**Work item**: If a line in the listing below has the string "isSign", copy it out.

**Dataset excerpts**:
Lemma precommit_has_quorum_witness : quorumOf VerifiedVote MessageType_Prevote 1 0 proposedHash.
Proof.
  apply (precommit_has_quorum VerifiedVote VerifiedProof VerifiedCommit wellHashed (firstRound 1) scenario 0
           (precommitAt 0)); [exact scenarioOk | by apply (scenario_event 1) | done | done].
Defined.

Lemma prevote_respects_lock_witness :
  proposedHash = proposedHash ∨ ∃ v, 0 ≤ v < 1 ∧
    (VerifiedProof 1 v proposedHash ∨ quorumOf VerifiedVote MessageType_Prevote 1 v proposedHash).
Proof.
  apply (prevote_respects_lock VerifiedVote VerifiedProof VerifiedCommit wellHashed (firstRound 1) scenario 0 0
           (precommitAt 0) (prevoteAt 1) proposedHash proposedHash);
    [exact scenarioOk | by apply (scenario_event 1) | by apply (scenario_event 2) | done | done | done | done | done | done].
Defined.

Lemma commit_has_quorum_witness :
  VerifiedCommit 1 1 proposedHash ∨ quorumOf VerifiedVote MessageType_Precommit 1 1 proposedHash.
Proof.
  apply (commit_has_quorum VerifiedVote VerifiedProof VerifiedCommit wellHashed (firstRound 1) scenario);
    [exact scenarioOk | by apply (scenario_event 4)].
Defined.

Lemma votes_in_window_witness :
  ¬ posLe (votePos (prevoteAt 0)) (1, 0, 0) ∧ posLe (votePos (prevoteAt 0)) (pos scenario) ∧ posLe (1, 0, 0) (pos scenario).
Proof.
  apply (votes_in_window VerifiedVote VerifiedProof VerifiedCommit wellHashed (firstRound 1) scenario 0);
    [exact scenarioOk | by apply (scenario_event 0)].
Defined.

(** The trace of the scenario is split at the node's first vote. *)
Definition isSign (e : Event) : bool := match e with EvSign _ _ => true | _ => false end.
Fixpoint splitSign (t : list Event) : list Event * list Event :=
  match t with
  | [] => ([], [])
  | e :: t' => if isSign e then ([], t) else let '(a, b) := splitSign t' in (e :: a, b)
  end.
Lemma splitSign_app t : t = (splitSign t).1 ++ (splitSign t).2.
Proof. induction t as [|e t IH]; [done |]. simpl. destruct (isSign e); [done |]. destruct (splitSign t). simpl in *. by f_equal. Qed.

Lemma head_split {A} (l1 l2 l : list A) x : l = l1 ++ l2 → head l2 = Some x → l = l1 ++ x :: tail l2.
Proof. destruct l2; [done |]. by intros -> [= ->]. Qed.

Lemma scenario_first : head (splitSign (w_trace scenario)).2 = Some (EvSign 0 (prevoteAt 0)).
Proof. vm_compute. reflexivity. Qed.

Lemma vote_after_record_witness :
  ∃ r, lastPersist (splitSign (w_trace scenario)).1 = Some r ∧ recordPos r = votePos (prevoteAt 0).
Proof.
  apply (vote_after_record VerifiedVote VerifiedProof VerifiedCommit wellHashed (firstRound 1) scenario
           (splitSign (w_trace scenario)).1 0 (prevoteAt 0) (tail (splitSign (w_trace scenario)).2)); [exact scenarioOk |].
  exact (head_split _ _ _ _ (splitSign_app _) scenario_first).
Defined.

(** A second life of the process, at the block after the commit, in which the
    proposal times out. *)
Definition secondLife : World := playFrom 2 (w_chain scenario) 1030000 [MEnv AFireBlockPrepare; MEnv AFirePropose; MJob].
Definition secondVote : SignatureMessageData := mkSignatureMessageData MessageType_Prevote 2 0 None.

Lemma secondLife_events : eventsOf secondLife !! 0%nat = Some (EvSign 0 secondVote).
Proof. vm_compute. reflexivity. Qed.

Lemma secondChain_wellHashed : wellHashed (w_chain scenario).
Proof.
  apply (wellHashed_last _ (default toyGenesis (ch_lastBlock (w_chain scenario)))); vm_compute; reflexivity.
Qed.

Lemma scenario_record : recordPos <$> lastPersist (w_trace scenario) = Some (1, 1, 2).
Proof. vm_compute. reflexivity. Qed.

Lemma second_event : EvSign 0 secondVote ∈ w_trace secondLife.
Proof. exact (eventsOf_trace _ _ _ secondLife_events). Qed.

Lemma fmap_Some_pos (o : option StateData) p : recordPos <$> o = Some p → ∃ r, o = Some r ∧ recordPos r = p.
Proof. destruct o as [r|]; [intros [= <-]; eauto | done]. Qed.

Lemma restart_never_equivocates_witness : votePos (prevoteAt 0) ≠ votePos secondVote.
Proof.
  destruct (fmap_Some_pos _ _ scenario_record) as (r & Hr & Hp).
  apply (restart_never_equivocates VerifiedVote VerifiedProof VerifiedCommit wellHashed (firstRound 1) scenario
           (firstRound 2) secondLife 0 0 (prevoteAt 0) secondVote r).
  - exact scenarioOk.
  - exact (play_reachable _ _ _ wellHashed 2 (w_chain scenario) 1030000 _ secondChain_wellHashed).
  - exact Hr.
  - rewrite Hp. by left.
  - by apply (scenario_event 0).
  - exact second_event.
Defined.

(** A restart after the node locked in round 0: the store holds the lock and the
    prevotes that prove it. *)
Definition crashed : World := playFrom 1 toyChain 1004000 round0.
Definition restarted : World := (newNode toyChain 1020000) <| w_storage := initialize (w_storage crashed) |>.
Definition restoredState : State := okOr (firstRound 0) (bootstrap restarted).1.

Lemma restarted_state :
  is_ok (bootstrap restarted).1 = true ∧ statePos restoredState = (1, 1, 0) ∧ isSome (s_lockedValue restoredState) = true.
Proof. vm_compute. done. Qed.

Lemma restarted_ok : bootstrap restarted = (Ok restoredState, (bootstrap restarted).2).
Proof.
  unfold restoredState. pose proof (proj1 restarted_state) as Hok. revert Hok. generalize (bootstrap restarted).
  intros [[s|] w]; done.
Qed.

Lemma restarted_votes :
  match getMessages (roundValidatorsOr (w_chain restarted)) (w_storage restarted) with
  | Ok ms => forallb (λ m, match (hasValidMessageSignature m restarted).1 with Ok b => b | Throw _ => false end) ms
  | Throw _ => false
  end = true.
Proof. vm_compute. reflexivity. Qed.

Lemma restarted_lock :
  (λ d, (sd_blockNumber d, sd_lockedRound d, recordPos d)) <$> st_state (w_storage restarted) = Some (1, Some 0, (1, 1, 0)).
Proof. vm_compute. reflexivity. Qed.

Definition restartedVotes : list Message := okOr [] (getMessages (roundValidatorsOr (w_chain restarted)) (w_storage restarted)).
Definition restartedProposals : list Proposal :=
  okOr [] (getProposals (roundValidatorsOr (w_chain restarted)) isAddress (w_storage restarted)).

Lemma restarted_readable : readable restarted restartedVotes restartedProposals.
Proof. split; vm_compute; reflexivity. Qed.

Lemma lock_of_record w n rd p :
  (λ d, (sd_blockNumber d, sd_lockedRound d, recordPos d)) <$> st_state (w_storage w) = Some (n, Some rd, p) →
  posLe (n, rd, stepZ Precommit) p → storedLock w.
Proof.
  unfold storedLock. destruct (st_state (w_storage w)) as [d|]; [| done]. intros [= <- Hr <-] Hp d' r [= <-] Hr'.
  rewrite Hr in Hr'. by injection Hr' as <-.
Qed.

Lemma genuine_of_check w :
  match getMessages (roundValidatorsOr (w_chain w)) (w_storage w) with
  | Ok ms => forallb (λ m, match (hasValidMessageSignature m w).1 with Ok b => b | Throw _ => false end) ms
  | Throw _ => false
  end = true → storedGenuine VerifiedVote w.
Proof.
  unfold storedGenuine. destruct (getMessages _ _) as [ms0|]; [| done]. intros Hall ms [= <-] m Hm.
  rewrite forallb_forall in Hall. apply list_elem_of_In, Hall in Hm. exists w.
  destruct (hasValidMessageSignature m w).1 as [[]|]; done.
Qed.

Lemma heap_withStorage G P C R w st : HeapOk G P C R w → HeapOk G P C R (w <| w_storage := st |>).
Proof. intros []. by split. Qed.

Lemma bootstrap_restores_witness :
  restoredFrom 1 (w_storage restarted) restoredState (bootstrap restarted).2 ∧
  restored VerifiedVote VerifiedProof VerifiedCommit wellHashed restoredState (bootstrap restarted).2.
Proof.
  destruct (bootstrap_restores VerifiedVote VerifiedProof VerifiedCommit wellHashed restarted toyGenesis
              restartedVotes restartedProposals restoredState (bootstrap restarted).2) as (Hs & _ & _ & _ & Hr).
  - exact (heap_withStorage _ _ _ _ _ _ (rt_heap _ _ _ _ _ _
      (new_restored VerifiedVote VerifiedProof VerifiedCommit wellHashed toyChain 1020000 1 toyChain_wellHashed))).
  - reflexivity.
  - reflexivity.
  - exact restarted_readable.
  - exact (genuine_of_check restarted restarted_votes).
  - apply (lock_of_record restarted 1 0 (1, 1, 0) restarted_lock). right. split; [done |]. by left.
  - exact restarted_ok.
  - exact (conj Hs Hr).
Defined.

(** The scenario's steps are those of a node whose handlers may nest three levels. *)
Lemma play_deep script w : rtc deepStep w (play script w).
Proof.
  revert w; induction script as [|m script IH]; intros w; [done |]. cbn [play foldl].
  etransitivity; [| apply IH]. destruct m as [a|]; cbn [move]; [apply rtc_once, deep_env |].
  destruct (w_jobs w) as [|j js] eqn:Hj; [done |]. apply rtc_once. by apply (deep_job rulesDepth j [] js).
Qed.

Lemma handlers_complete_witness : (EvStuck ∉ w_trace scenario) ∧ w_commitLock scenario = false.
Proof.
  apply (handlers_complete VerifiedVote VerifiedProof VerifiedCommit wellHashed (firstRound 1) (newNode toyChain 1004000) scenario rulesDepth).
  - done.
  - exact (new_restored _ _ _ wellHashed toyChain 1004000 1 toyChain_wellHashed).
  - reflexivity.
  - done.
  - exact (play_deep (round0 ++ round1) _).
Defined.

(** ** Round states *)
(** The re-proposal of the scenario, as bytes, carries a lock proof. *)
Definition someProposal : Proposal :=
  mkProposal (mkProposalData 0 None "" 0 "") (mkBlockHeader (toyHeader 0 0 0 "" "" "") "") None [] None.
Definition received : Proposal :=
  okOr someProposal (makeProposalFromBytes (λ _, 4) (λ _, true) reproposalBytes).
Definition toyVote (i : Z) : Message :=
  okOr (mkMessage (mkMessageData 0 0 0 None 0 "") []) (makeMessageFromBytes (λ _, 4) (voteBytes MessageType_Prevote 0 (Some proposedHash) i)).
Definition toyInputs : list RoundInput := InProposal received :: (InMessage ∘ toyVote <$> [0; 1; 1; 2]).
Definition toyRound : RoundState := foldl feed (configure 1 0 toyWallets 0 newRoundState) toyInputs.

**Output of the task**:
Definition isSign (e : Event) : bool := match e with EvSign _ _ => true | _ => false end.
  | e :: t' => if isSign e then ([], t) else let '(a, b) := splitSign t' in (e :: a, b)
Proof. induction t as [|e t IH]; [done |]. simpl. destruct (isSign e); [done |]. destruct (splitSign t). simpl in *. by f_equal. Qed.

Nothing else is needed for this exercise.